Definition scoped_respond (h : list request) (r : request) : answer r :=
  match r with
  | Environ => sample_environ
  | ReadText path => Ok (text_of (if bool_decide (path = "/results/scoped-recovery-before.json") then scoped_before else scoped_report))
  | Http q =>
      let raw := str_contains "timestamp_sum" (default EmptyString (h_data q)) in
      Ok {| h_status := 200; h_chunks := [map code (String.list_ascii_of_string (text_of (VList [if raw then scoped_stats "2000001" else scoped_aggregate])))];
            h_failure := None |}
  | Connect _ _ _ _ _ _ _ => Ok 1%nat
  | IsAutocommit _ => true
  | Execute _ (Format t _) _ _ => Ok (Some [if str_contains "timestamp_sum" t then scoped_stats "2000001.000" else scoped_aggregate])
  | Execute _ (Sql s) _ _ => Ok (if str_contains "started_at" s then Some [VDict [("started_at", VStr "2026-09-18 01:00:00+00")]] else None)
  | other => idle_answer other
  end.

Definition scoped_env : environment := {| respond := scoped_respond; objects := no_objects |}.

Lemma scoped_runs_ok : is_ok (scoped_main scoped_env ["recovery.py"; "after"] new_world).1 = true.
Proof. vm_compute. reflexivity. Qed.

Lemma scoped_recovery_verdict_witness : ∃ prints started, prints.*1 = ["acct101"; "acct102"] ∧ unchanged scoped_env prints started.
Proof.
  pose proof scoped_runs_ok as H. destruct (scoped_main scoped_env ["recovery.py"; "after"] new_world) as [[u|e] w'] eqn:Hrun; [|discriminate H].
  destruct (scoped_recovery_verdict scoped_env ["recovery.py"; "after"] new_world u w' Hrun)
    as (_ & name & mode & rest & prints & deadline & started & text & Ha & _ & _ & Hp & _ & _ & Haft & _).
  injection Ha as _ <- _. exists prints, started. split; [exact Hp|]. exact (Haft eq_refl).
Defined.
(** A batch is acknowledged. *)
Lemma inv_reply s acked w b body retries ms first : stress_inv s acked → writers s !! w = Some (Sent b body) →
  stress_inv (set_writer (add_batch s b retries ms first) w Looping) (acked ++ [b]).
Proof using Hb.
  intros Hi Hw. pose proof Hi as [Hc [lost Hr] Hn Hs Hh]. pose proof (writer_insert (writers s) w _ Looping Hw) as Hp.
  cbn [held] in Hp. rewrite app_nil_r in Hp.
  assert (Hi' : rows_of ((acked ++ [b]) ++ in_hand (set_writer (add_batch s b retries ms first) w Looping) ++ lost) ≡ₚ py_range 0 (next_offset s)).
  { rewrite <- Hr. unfold in_hand in *. cbn [writers set_writer add_batch]. rewrite <- Hp, <- !app_assoc. apply rows_of_proper, Permutation_app_head.
    rewrite !app_assoc. apply Permutation_app_tail, Permutation_app_comm. }
  assert (Hlen : Z.of_nat (length (rows_of (acked ++ [b]))) ≤ 500000).
  { rewrite rows_of_app in Hi'. apply Permutation_length in Hi'. rewrite length_app in Hi'.
    pose proof (length_py_range 0 (next_offset s)). pose proof rows_bound. lia. }
  assert (Hrows : rows_of (acked ++ [b]) = rows_of acked ++ claim_rows b).
  { rewrite rows_of_app. unfold rows_of at 2. csimpl. by rewrite app_nil_r. }
  pose proof (eighths_bounds (rows_of (acked ++ [b]))) as He. rewrite Hrows, eighths_app in He.
  pose proof (eighths_bounds (rows_of acked)). pose proof (eighths_bounds (claim_rows b)). rewrite Hrows in Hlen.
  assert (Hpos : 0 < cl_count b ∧ Forall (λ b, 0 < cl_count b) (in_hand (set_writer (add_batch s b retries ms first) w Looping))).
  { unfold in_hand in *. cbn [writers set_writer add_batch]. rewrite <- Hp in Hh. apply Forall_app in Hh as [Hh Hh']. by inversion Hh'. }
  destruct Hpos as [Hpos Hheld]. split; [done|by exists lost| | |done].
  - cbn [expected_count set_writer add_batch]. rewrite Hrows, length_app, Hn.
    unfold claim_rows. pose proof (length_py_range (cl_offset b) (cl_offset b + cl_count b)). lia.
  - cbn [expected_sum set_writer add_batch]. rewrite Hs, batch_sum_exact, Hrows, eighths_app by lia. apply eighth_add; lia.
Qed.
Lemma handleIssueOpened_skips (ctx : Context) (w : World) :
  GitHubService.shouldProcessIssue (Context.issue ctx) = false ->
  GitHubService.handleIssueOpened cfg rt tpl env ctx w = (Ok tt, w).
Proof.
  intros H. unfold GitHubService.handleIssueOpened, try_catch. by rewrite H.
Qed.

(** Consuming a point touches the buckets only, and is rejected with a
    [RateLimiterRes] or not at all. *)
Lemma consume_outcome (key : string) (w : World) :
  exists r w1,
    Bot.consume cfg env key w = (r, w1)
    /\ trace w1 = trace w /\ db w1 = db w /\ logs w1 = logs w
    /\ (r = Ok tt \/ exists ms, r = Throw (RateLimiterRes ms)).
Proof.
  unfold Bot.consume. destruct (_ <? _)%Z; eauto 10.
Qed.

Lemma consume_exhausted (key : string) (w : World) :
  exhausted cfg env key w ->
  exists ms w1,
    Bot.consume cfg env key w = (Throw (RateLimiterRes ms), w1)
    /\ trace w1 = trace w /\ db w1 = db w /\ logs w1 = logs w.
Proof.
  intros (b & Hb & Ht & Hmax). unfold Bot.consume. rewrite Hb.
  apply Z.ltb_lt in Ht. rewrite Ht. simpl.
  assert ((Config.rateLimitMax cfg <? consumedPoints b + 1)%Z = true) as ->
    by (apply Z.ltb_lt; lia).
  eauto 10.
Qed.

(** C8. An issue opened with a skip label (compared in lower case), or
    not in the open state, or already carrying one of the two marker
    labels is left alone: the pipeline returns at once without a call, and
    the webhook handler, whether the rate limiter lets the event through
    or not, adds nothing to the trace (no label, no comment) and leaves
    the store and the log as they were. *)
Theorem rejected_issue_is_left_alone (ctx : Context) (w : World) :
  (exists label, label ∈ Issue.labels (Context.issue ctx)
                 /\ toLowerCase (Label.name label) ∈ skipLabels)
  \/ Issue.state (Context.issue ctx) <> state_open
  \/ (exists label, label ∈ Issue.labels (Context.issue ctx)
        /\ Label.name label ∈ ["issues-bot:analyzed"; "issues-bot:processing"]) ->
  GitHubService.handleIssueOpened cfg rt tpl env ctx w = (Ok tt, w)
  /\ let w' := (Bot.on_issues_opened cfg rt tpl env ctx w).2 in
     (Bot.on_issues_opened cfg rt tpl env ctx w).1 = Ok tt
     /\ trace w' = trace w /\ db w' = db w /\ logs w' = logs w.
Proof.
  intros H%shouldProcessIssue_rejects.
  split; [by apply handleIssueOpened_skips|].
  unfold Bot.on_issues_opened, try_catch, bind.
  destruct (consume_outcome (Bot.rateLimiterKey (Context.repo ctx)) w)
    as (r & w1 & -> & Ht & Hd & Hl & [->|[ms ->]]).
  - by rewrite handleIssueOpened_skips.
  - done.
Qed.

(** C4, where the code departs from it. When the bucket of the
    repository is exhausted, [consume] rejects with a [RateLimiterRes],
    which is not an [Error]: the handler takes the branch that only logs.
    The event is dropped, as claimed, but no comment is written. *)
Theorem rate_limited_issue_gets_no_comment (ctx : Context) (w : World) :
  exhausted cfg env (Bot.rateLimiterKey (Context.repo ctx)) w ->
  let w' := (Bot.on_issues_opened cfg rt tpl env ctx w).2 in
  (Bot.on_issues_opened cfg rt tpl env ctx w).1 = Ok tt
  /\ trace w' = trace w /\ posted_comments (new_events w w') = []
  /\ db w' = db w /\ logs w' = logs w.
Proof.
  intros (ms & w1 & Hc & Ht & Hd & Hl)%consume_exhausted.
  unfold Bot.on_issues_opened, try_catch, bind. rewrite Hc. simpl.
  repeat split; try done. unfold new_events. rewrite Ht. by rewrite drop_all.
Qed.

End Handlers.

(** ** Commands and merged pull requests *)

Section Commands.
Variable cfg : Config.
Variable env : Env.

Lemma call_answered {A} (c : Call) (reply : nat -> A) (w : World) :
  failure env (length (trace w)) = None ->
  call env c reply w = (Ok (reply (length (trace w))), record_event c true w).
Proof. intros H. unfold call. by rewrite H. Qed.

⁂

§ **WHAT TO WORK ON**:
All lines above from the one holding "labels is left" to the one holding "failure env (length (trace w)) = None ->", inclusive, are to be copied exactly; no other line is wanted.

§ **SOLUTION TO THIS TASK**:
    labels is left alone: the pipeline returns at once without a call, and
    the webhook handler, whether the rate limiter lets the event through
    or not, adds nothing to the trace (no label, no comment) and leaves
    the store and the log as they were. *)
Theorem rejected_issue_is_left_alone (ctx : Context) (w : World) :
  (exists label, label ∈ Issue.labels (Context.issue ctx)
                 /\ toLowerCase (Label.name label) ∈ skipLabels)
  \/ Issue.state (Context.issue ctx) <> state_open
  \/ (exists label, label ∈ Issue.labels (Context.issue ctx)
        /\ Label.name label ∈ ["issues-bot:analyzed"; "issues-bot:processing"]) ->
  GitHubService.handleIssueOpened cfg rt tpl env ctx w = (Ok tt, w)
  /\ let w' := (Bot.on_issues_opened cfg rt tpl env ctx w).2 in
     (Bot.on_issues_opened cfg rt tpl env ctx w).1 = Ok tt
     /\ trace w' = trace w /\ db w' = db w /\ logs w' = logs w.
Proof.
  intros H%shouldProcessIssue_rejects.
  split; [by apply handleIssueOpened_skips|].
  unfold Bot.on_issues_opened, try_catch, bind.
  destruct (consume_outcome (Bot.rateLimiterKey (Context.repo ctx)) w)
    as (r & w1 & -> & Ht & Hd & Hl & [->|[ms ->]]).
  - by rewrite handleIssueOpened_skips.
  - done.
Qed.

(** C4, where the code departs from it. When the bucket of the
    repository is exhausted, [consume] rejects with a [RateLimiterRes],
    which is not an [Error]: the handler takes the branch that only logs.
    The event is dropped, as claimed, but no comment is written. *)
Theorem rate_limited_issue_gets_no_comment (ctx : Context) (w : World) :
  exhausted cfg env (Bot.rateLimiterKey (Context.repo ctx)) w ->
  let w' := (Bot.on_issues_opened cfg rt tpl env ctx w).2 in
  (Bot.on_issues_opened cfg rt tpl env ctx w).1 = Ok tt
  /\ trace w' = trace w /\ posted_comments (new_events w w') = []
  /\ db w' = db w /\ logs w' = logs w.
Proof.
  intros (ms & w1 & Hc & Ht & Hd & Hl)%consume_exhausted.
  unfold Bot.on_issues_opened, try_catch, bind. rewrite Hc. simpl.
  repeat split; try done. unfold new_events. rewrite Ht. by rewrite drop_all.
Qed.

End Handlers.

(** ** Commands and merged pull requests *)

Section Commands.
Variable cfg : Config.
Variable env : Env.

Lemma call_answered {A} (c : Call) (reply : nat -> A) (w : World) :
  failure env (length (trace w)) = None ->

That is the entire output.